On TV we have seen stories about children dying in the hands of parents or teachers. The most recent one elicited outrage among our viewers, a 2 year old toddler beaten to death by his own father for soiling the bed. We have also aired countless other stories on school children dying of internal hemorrhage days after they were punished by school teachers.
It’s no surprise that in the World Studies of Abuse in the Family Environment by the World Health Organization, the Philippines remains a topnotcher in using severe corporal punishment to discipline children. The study says 21% of Filipino children are still hit with objects in various parts of the body, 6% get kicked, 3% are beaten, 1% threatened with a knife (OMG!) and another 1% choked (which clearly does not achieve anything other than death).
For a peace loving nation known for its acute friendliness and chronic hospitality, all these kicking, choking and knifing are contradictory to our reputation to say the least. And we are like this because it’s in our culture. Parents who grew up in a family environment where beating and severe corporal punishment are acceptable, will most likely beat their children to discipline them. Other forms of punishment (such as letting a child kneel on mongo beans or salt) may have abated but the spanking and beating persist. Many parents also have this notion that they can do whatever they please with their own children.

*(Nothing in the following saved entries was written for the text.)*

(** The world together with the exchanges so far. *)
Record Session (W : Type) : Type := mkSession {
  world : W;
  calls : list Exchange
}.

(** [externalId.replace(/'/g, "\\'")] *)
Fixpoint escapeQuotes (s : string) : string :=
  match s with
  | EmptyString => EmptyString
  | String c r =>
      if Ascii.eqb c "'"%char then String "\"%char (String "'"%char (escapeQuotes r))
      else String c (escapeQuotes r)
  end.

Definition failure (err op : JSValue) : SyncResult :=
  mkSyncResult false JUndefined JUndefined op JUndefined err JUndefined JUndefined.

Definition succeeded (masterId version op pubStatus warn : JSValue) : SyncResult :=
  mkSyncResult true masterId version op pubStatus JUndefined warn JUndefined.

Definition withContentId (r : SyncResult) (id : JSValue) : SyncResult :=
  mkSyncResult (success r) (knowledgeArticleId r) (versionId r) (syncOperation r)
               (publishStatus r) (error r) (warning r) id.

Section Engine.
Context {P : Platform} {W : Type} {C : Collaborators W}.

(** Computations of the engine: they act on the session and may throw. *)
Definition Exec (A : Type) : Type := Session W -> Completion A * Session W.

Definition ret {A : Type} (a : A) : Exec A := fun s => (Normal a, s).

Sometimes when our 3 year old toddler’s mischief puts us at wits end, my wife and I consider “a little spanking” to straighten him out.
“Nothing wrong with that… we’ve had some beating when we were kids and we turned out okay” (we reason).
But we always end up doing otherwise, not only because we love our little angel too much. By not beating, we stop a ruthless culture and raise a child who will someday, not beat his kids in return.